**WHAT IS BEING ASKED**
Below are entries; copy exactly the lines from the one with "Lemma balloc_from_spec n" through the one with "Proof. done. Qed.", both included, and leave out the rest.

Stored items:
(** log_write lists the block once. *)
Lemma log_write_logs i t t' bl : logs t bl -> 0 <= bblockno i (bc t) < 2 ^ 31 -> log_write i t = Ret tt t' ->
  logs t' (if decide (bblockno i (bc t) ∈ bl) then bl else bl ++ [bblockno i (bc t)]) /\
  outstanding (lg t') = outstanding (lg t) /\ committing (lg t') = committing (lg t).
Proof.
  intros [Hn Hl Hr] Hb E. unfold log_write in E. minv E. injection E0 as <- <-. rewrite Hn in E.
  destruct (LOGBLOCKS <=? _); [done|]. destruct (outstanding (lg t) <? 1); [done|].
  minv E. pose proof (cache_lg _ _ _ _ E0) as L0. apply lift_Ret_inv in E0 as (s0 & [= <- <-] & ->). injection E1 as <- <-. cbn [lg bc] in *.
  set (b := bblockno i (bc t)) in *. rewrite Nat2Z.id in E. assert (i32 b = b) as Eb by (apply (swrap_small 32); lia).
  assert (forall j c, bl !! j = Some c -> lh_block (lg t) (0 + Z.of_nat j) = c /\ 0 <= c < 2 ^ 31) as Hlk.
  { intros j c Hj. split; [by apply Hl|]. rewrite Forall_lookup in Hr. by apply (Hr j). }
  pose proof (find_block_spec bl 0 (lh_block (lg t)) b Hlk) as Hf.
  destruct (list_find (b =.) bl) as [[j x]|] eqn:Ef; rewrite Hf, Z.add_0_l in E.
  - apply list_find_Some in Ef as (Hj & -> & _). apply lookup_lt_Some in Hj as Hlt. rewrite decide_True by by eapply list_elem_of_lookup_2.
    destruct (Hlk j x Hj) as [Ej _]. rewrite Z.add_0_l in Ej. 
    rewrite (proj2 (Z.eqb_neq _ _)) in E by lia. injection E as <-. cbn [lg]. split; [|done]. eapply logs_ext; [by split|done|]. cbn. rewrite Eb, <- Ej. apply fupd_id.
  - rewrite decide_False by (intros Hin; apply list_find_None in Ef; rewrite Forall_forall in Ef; by destruct (Ef b)).
    rewrite Z.eqb_refl in E. cbn [when] in E. minv E. apply cache_lg in E0. injection E as <-. cbn [lg bc] in *. rewrite E0. split; [|done].
    split; cbn; rewrite ?E0; cbn.
    + rewrite length_app. cbn. lia.
    + intros j c Hj. rewrite Z.add_0_l. destruct (decide (j < length bl)%nat) as [Hlt|Hge].
      * rewrite lookup_app_l in Hj by done. cbn. rewrite fupd_ne by lia. by apply Hl.
      * rewrite lookup_app_r in Hj by lia. destruct (j - length bl)%nat as [|k] eqn:Ek; [|done].
        cbn in Hj. injection Hj as ->. cbn. replace j with (length bl) by lia. by rewrite fupd_eq.
    + apply Forall_app. split; [done|]. by constructor.
Qed.




End reservation.

(** ** A transaction of one block *)

(** bp = bread(dev, b); bp->data[0] = x; log_write(bp); brelse(bp) *)
Definition write_block {S} `{BufCache S} (dev b x : Z) : M (lstate S) unit :=
  i <- cache (bread dev b) ;;
  cache (modify (fun s => set_bdata i (fupd (bdata i s) 0 x) s)) ;;;
  log_write i ;;;
  cache (brelse i).

Section one_block.
Context {S : Type} `{BL : BufCacheLaws S}.

(** An empty log at block 2, in one file-system call. *)
Definition log0 (dev : Z) : log := Log 2 1 0 dev 0 (fun _ => 0) 0.

(** Nobody holds a buffer and exactly the blocks [bl], which the log lists,
    are pinned, once each. *)
Record pinned (t : lstate S) (bl : list Z) : Prop := Pinned {
  pn_inv : binv (bc t);
  pn_logs : logs t bl;
  pn_quiet b : holder (absc (bc t)) b = None;
  pn_pins b : pins (absc (bc t)) b = if decide (b ∈ bl) then 1 else 0;
}.

Lemma write_block_run t bl b x : pinned t bl -> b ∉ bl -> 0 <= b < 2 ^ 31 -> Z.of_nat (length bl) < LOGBLOCKS ->
  1 <= outstanding (lg t) -> 0 < nfree (absc (bc t)) ->
  exists t', write_block bdev b x t = Ret tt t' /\ pinned t' (bl ++ [b]) /\ nfree (absc (bc t')) = nfree (absc (bc t)) - 1 /\
    disk (absc (bc t')) = disk (absc (bc t)) /\ start (lg t') = start (lg t) /\ ldev (lg t') = ldev (lg t) /\
    outstanding (lg t') = outstanding (lg t) /\ committing (lg t') = committing (lg t).
Proof.
  intros [I0 L0 H0 P0] Hb Hr Hlen Hout N0. unfold write_block. destruct t as [l s0]. cbn [lg bc] in *.
  assert (pins (absc s0) b = 0) as Pb by by rewrite P0, decide_False.
  destruct (bread_ok s0 b I0 (H0 b)) as (i & s1 & E1 & I1 & A1); [lia|by right|].
  rewrite (cache_step _ _ (LS l s0) _ _ E1). cbn [lg].
  assert (holder (absc s1) b = Some i) as H1 by (rewrite A1; apply fupd_eq).
  destruct (set_ok s1 b i (fupd (bdata i s1) 0 x) I1 H1) as [I2 A2].
  match goal with |- context [cache (modify ?f) ;;; _] =>
    rewrite (cache_step (modify f) _ (LS _ s1) tt (f s1)) by done end.
  cbv beta. set (s2 := set_bdata i (fupd (bdata i s1) 0 x) s1) in *. cbn [lg].
  assert (pins (absc s2) b = 1) as P2 by (rewrite A2, A1; unfold a_set, a_bread; bproj; by rewrite fupd_eq, Pb).
  assert (holder (absc s2) b = Some i) as H2 by by rewrite A2.
  assert (logs (LS l s2) bl) as L2 by by eapply logs_ext.
  pose proof (log_write_run (LS l s2) bl b i L2 I2 H2 ltac:(cbn [bc]; lia) Hr) as Hw. unfold log_write_spec in Hw.
  rewrite (proj2 (Z.leb_gt LOGBLOCKS _)), (proj2 (Z.ltb_ge _ 1)) in Hw by done.
  destruct Hw as (t3 & E3 & I3 & O3 & St3 & Dv3 & Hd3). rewrite decide_False in Hd3 by done. destruct Hd3 as [L3 A3]. cbn [bc lg] in A3, O3, St3, Dv3.
  assert (committing (lg t3) = committing l) as C3.
  { destruct (bdata_ok s2 b i I2 H2) as [_ Hno]. by destruct (log_write_logs i (LS l s2) t3 bl L2 ltac:(cbn [bc]; by rewrite Hno) E3) as (_ & _ & ?). }
  rewrite (bind_step _ _ _ _ _ E3).
  destruct (brelse_ok (bc t3) b i I3) as (s4 & E4 & I4 & A4).
  { by rewrite A3. } { rewrite A3. unfold a_pin. bproj. rewrite fupd_eq, P2. lia. }
  exists (LS (lg t3) s4). split; [by apply cache_Ret|].
  rewrite A3, A2, A1 in A4. unfold a_brelse, a_pin, a_set, a_bread in A4.
  bproj in A4. rewrite !fupd_eq, Pb in A4. cbn [Z.eqb Z.add Pos.add] in A4.
  split; [split; cbn [bc lg]; rewrite ?A4; bproj|cbn [bc lg]; rewrite A4; bproj].
  - done.
  - by eapply logs_ext.
  - intros c. unfold fupd. destruct (c =? b); [done|apply H0].
  - intros c. unfold fupd. destruct (Z.eqb_spec c b) as [->|Hc].
    + rewrite decide_True by (apply elem_of_app; right; by left). done.
    + rewrite P0. destruct (decide (c ∈ bl)) as [Hin|Hin]; [by rewrite decide_True by (apply elem_of_app; by left)|].
      rewrite decide_False; [done|]. rewrite elem_of_app, list_elem_of_singleton. tauto.
  - split; [zbool; lia|done].
Qed.
Lemma balloc_from_spec n : forall b s, layout (sb s) -> 0 <= b -> b mod BPB = 0 ->
  sb_size (sb s) <= b + Z.of_nat n * BPB ->
  (exists c, b <= c < sb_size (sb s) /\ used s c = false /\
     (forall k, b <= k < c -> used s k = true) /\ balloc_from n b s = Ret c (balloced s c)) \/
  ((forall k, b <= k < sb_size (sb s) -> used s k = true) /\ balloc_from n b s = Ret 0 s).
Proof.
  assert (0 < BPB) as HB by (unfold BPB, BSIZE; lia).
  induction n as [|n IH]; intros b s Hl Hb Hm Hsz.
  { right. split; [intros; lia|done]. }
  set (d := blocks s (BBLOCK b (sb s))). set (m := Z.min BPB (sb_size (sb s) - b)).
  assert (balloc_from (S n) b s = match find_free d (Z.to_nat m) 0 with
    | Some bi => (modify (log_update (BBLOCK b (sb s))
          (fupd d (bi / 8) (u8 (Z.lor (d (bi / 8)) (bit_mask bi))))) ;;; bzero (b + bi) ;;; ret (b + bi)) s
    | None => balloc_from n (b + BPB) s end) as E0.
  { cbn [balloc_from]. unfold bind at 1, gets at 1. unfold bind at 1, bdata_of at 1, gets at 1.
    fold d m. by destruct (find_free d (Z.to_nat m) 0). }
  rewrite E0. clear E0.
  assert (forall k, 0 <= k < m -> used s (b + k) = dbit d k) as Hu
    by (intros k Hkm; apply used_in_bitmap; [done|lia]).
  pose proof (find_free_spec d (Z.to_nat m) 0) as Hf. assert (Z.of_nat (Z.to_nat m) = Z.max 0 m) as Em by lia. rewrite Em in Hf.
  destruct (find_free d (Z.to_nat m) 0) as [bi|].
  - destruct Hf as (H1 & H2 & H3). left. exists (b + bi). split; [lia|].
    split; [by rewrite Hu by lia|]. split.
    { intros k Hkr. replace k with (b + (k - b)) by lia. rewrite Hu by lia. apply H3. lia. }
    destruct (bitmap_index s b bi Hm ltac:(lia)) as [E1 E2]. unfold balloced, marked. rewrite E1, E2. reflexivity.
  - assert (forall k, b <= k < b + m -> used s k = true) as Hall.
    { intros k Hkr. replace k with (b + (k - b)) by lia. rewrite Hu by lia. apply Hf. lia. }
    destruct (IH (b + BPB) s Hl ltac:(lia)) as [(c & Hc & H1 & H2 & E)|[H1 E]].
    + rewrite Z.add_mod, Hm, Z.mod_same by lia. apply Z.mod_0_l. lia.
    + lia.
    + left. exists c. split; [lia|]. split; [done|]. split; [|done]. intros k Hkr.
      destruct (decide (k < b + m)); [apply Hall; lia|apply H2; lia].
    + right. split; [|done]. intros k Hkr. destruct (decide (k < b + m)); [apply Hall; lia|apply H1; lia].
Qed.

Lemma marked_sb s c : sb (marked s c) = sb s /\ sb (balloced s c) = sb s.
Proof. done. Qed.

Lemma free_in_data s c : alloc_inv s -> 0 <= c < sb_size (sb s) -> used s c = false ->
  dstart (sb s) <= c.
Proof.
  intros Hi Hc Hu. destruct (Z.le_gt_cases (dstart (sb s)) c) as [|Hlt]; [done|].
  rewrite (ai_meta _ Hi) in Hu by lia. done.
Qed.

(** What changes when free block [c] is handed out. *)
Lemma balloced_spec s c : alloc_inv s -> 0 <= c < sb_size (sb s) -> used s c = false ->
  dstart (sb s) <= c /\
  (forall b, 0 <= b < sb_size (sb s) -> used (balloced s c) b = used s b || (b =? c)) /\
  (forall o, 0 <= o < BSIZE -> blocks (balloced s c) c o = 0) /\
  (forall b, b <> c -> b <> BBLOCK c (sb s) -> blocks (balloced s c) b = blocks s b) /\
  alloc_inv (balloced s c).
Proof.
  intros Hi Hc Hu. pose proof (free_in_data s c Hi Hc Hu) as Hd.
  pose proof (ai_layout _ Hi) as Hl.
  assert (forall b, 0 <= b < sb_size (sb s) -> used (balloced s c) b = used s b || (b =? c)) as HU.
  { intros b Hb. unfold balloced. rewrite used_update by (auto; right; apply Hd).
    by apply (mark_used s c Hl Hc). }
  split; [done|]. split; [done|]. split; [|split].
  - intros o Ho. unfold balloced, log_update, update_block. cbn [blocks set_blocks set_logged].
    rewrite fupd_eq, fill_in by lia. done.
  - intros b Hb Hbb. unfold balloced, marked, log_update, update_block. cbn [blocks set_blocks set_logged].
    by rewrite !fupd_ne.
  - split; [done|]. intros b Hb. cbn [balloced log_update update_block sb set_blocks set_logged marked] in Hb.
    pose proof (ly_data _ Hl). change (sb (balloced s c)) with (sb s) in Hb.
    rewrite HU by lia. by rewrite (ai_meta _ Hi).
Qed.

(** What balloc and bfree do. *)
Definition balloc_spec s : Prop :=
  (exists c, used s c = false /\ (forall b, 0 <= b < c -> used s b = true) /\
     dstart (sb s) <= c < sb_size (sb s) /\ balloc s = Ret c (balloced s c) /\
     alloc_inv (balloced s c) /\
     (forall b, 0 <= b < sb_size (sb s) -> used (balloced s c) b = used s b || (b =? c)) /\
     (forall o, 0 <= o < BSIZE -> blocks (balloced s c) c o = 0) /\
     (forall b, b <> c -> b <> BBLOCK c (sb s) -> blocks (balloced s c) b = blocks s b)) \/
  ((forall b, 0 <= b < sb_size (sb s) -> used s b = true) /\ balloc s = Ret 0 s).

Definition bfree_spec s (c : Z) : Prop :=
  if used s c then exists s', bfree c s = Ret tt s' /\ alloc_inv s' /\
      (forall b, 0 <= b < sb_size (sb s) -> used s' b = used s b && negb (b =? c)) /\
      (forall b, b <> BBLOCK c (sb s) -> blocks s' b = blocks s b) /\
      sb s' = sb s /\ itable s' = itable s /\ kmem s' = kmem s /\ usr s' = usr s
  else bfree c s = Panic "freeing free block".

Lemma balloc_run s : alloc_inv s -> balloc_spec s.
Proof.
  intros Hi. pose proof (ai_layout _ Hi) as Hl.
  unfold balloc_spec. assert (balloc s = balloc_from (nbitmaps (sb s)) 0 s) as -> by done.
  destruct (balloc_from_spec (nbitmaps (sb s)) 0 s Hl) as [(c & Hc & Hu & Hb & E)|[Hb E]].
  - lia.
  - by vm_compute.
  - unfold nbitmaps, BPB, BSIZE. pose proof (ly_size _ Hl). Z.div_mod_to_equations; lia.
  - left. exists c. destruct (balloced_spec s c Hi Hc Hu) as (H1 & H2 & H3 & H4 & H5).
    split; [done|]. split; [done|]. split; [lia|]. done.
  - right. done.
Qed.

Lemma bfree_run s c : alloc_inv s -> dstart (sb s) <= c < sb_size (sb s) -> bfree_spec s c.
Proof.
  intros Hi Hc. pose proof (ai_layout _ Hi) as Hl.
  assert (0 <= c < sb_size (sb s)) as Hr.
  { destruct Hl as [? ? ? ? ?]. unfold dstart in Hc.
    assert (0 <= (sb_ninodes (sb s) - 1) / IPB) by (apply Z.div_pos; [lia|done]). lia. }
  unfold bfree_spec, bfree, bind, gets, bdata_of, gets. rewrite mask_test.
  fold (dbit (blocks s (BBLOCK c (sb s))) (c mod BPB)). fold (used s c).
  destruct (used s c) eqn:Hu; cbn [negb]; [|done].
  eexists. split; [reflexivity|].
  pose proof (mark_free s c Hl Hr) as HU. cbv zeta in HU.
  split; [|split; [exact HU|split; [|done]]].
  - split; [done|]. intros b Hb. pose proof (ly_data _ Hl).
    change (dstart (sb (log_update _ _ s))) with (dstart (sb s)) in Hb.
    rewrite HU, (ai_meta _ Hi) by lia. zbool; [lia|done].
  - intros b Hb. unfold log_update, update_block. cbn [blocks set_blocks set_logged]. by apply fupd_ne.
Qed.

**ANSWER TO THE PROBLEM**
Lemma balloc_from_spec n : forall b s, layout (sb s) -> 0 <= b -> b mod BPB = 0 ->
  sb_size (sb s) <= b + Z.of_nat n * BPB ->
  (exists c, b <= c < sb_size (sb s) /\ used s c = false /\
     (forall k, b <= k < c -> used s k = true) /\ balloc_from n b s = Ret c (balloced s c)) \/
  ((forall k, b <= k < sb_size (sb s) -> used s k = true) /\ balloc_from n b s = Ret 0 s).
Proof.
  assert (0 < BPB) as HB by (unfold BPB, BSIZE; lia).
  induction n as [|n IH]; intros b s Hl Hb Hm Hsz.
  { right. split; [intros; lia|done]. }
  set (d := blocks s (BBLOCK b (sb s))). set (m := Z.min BPB (sb_size (sb s) - b)).
  assert (balloc_from (S n) b s = match find_free d (Z.to_nat m) 0 with
    | Some bi => (modify (log_update (BBLOCK b (sb s))
          (fupd d (bi / 8) (u8 (Z.lor (d (bi / 8)) (bit_mask bi))))) ;;; bzero (b + bi) ;;; ret (b + bi)) s
    | None => balloc_from n (b + BPB) s end) as E0.
  { cbn [balloc_from]. unfold bind at 1, gets at 1. unfold bind at 1, bdata_of at 1, gets at 1.
    fold d m. by destruct (find_free d (Z.to_nat m) 0). }
  rewrite E0. clear E0.
  assert (forall k, 0 <= k < m -> used s (b + k) = dbit d k) as Hu
    by (intros k Hkm; apply used_in_bitmap; [done|lia]).
  pose proof (find_free_spec d (Z.to_nat m) 0) as Hf. assert (Z.of_nat (Z.to_nat m) = Z.max 0 m) as Em by lia. rewrite Em in Hf.
  destruct (find_free d (Z.to_nat m) 0) as [bi|].
  - destruct Hf as (H1 & H2 & H3). left. exists (b + bi). split; [lia|].
    split; [by rewrite Hu by lia|]. split.
    { intros k Hkr. replace k with (b + (k - b)) by lia. rewrite Hu by lia. apply H3. lia. }
    destruct (bitmap_index s b bi Hm ltac:(lia)) as [E1 E2]. unfold balloced, marked. rewrite E1, E2. reflexivity.
  - assert (forall k, b <= k < b + m -> used s k = true) as Hall.
    { intros k Hkr. replace k with (b + (k - b)) by lia. rewrite Hu by lia. apply Hf. lia. }
    destruct (IH (b + BPB) s Hl ltac:(lia)) as [(c & Hc & H1 & H2 & E)|[H1 E]].
    + rewrite Z.add_mod, Hm, Z.mod_same by lia. apply Z.mod_0_l. lia.
    + lia.
    + left. exists c. split; [lia|]. split; [done|]. split; [|done]. intros k Hkr.
      destruct (decide (k < b + m)); [apply Hall; lia|apply H2; lia].
    + right. split; [|done]. intros k Hkr. destruct (decide (k < b + m)); [apply Hall; lia|apply H1; lia].
Qed.

Lemma marked_sb s c : sb (marked s c) = sb s /\ sb (balloced s c) = sb s.
Proof. done. Qed.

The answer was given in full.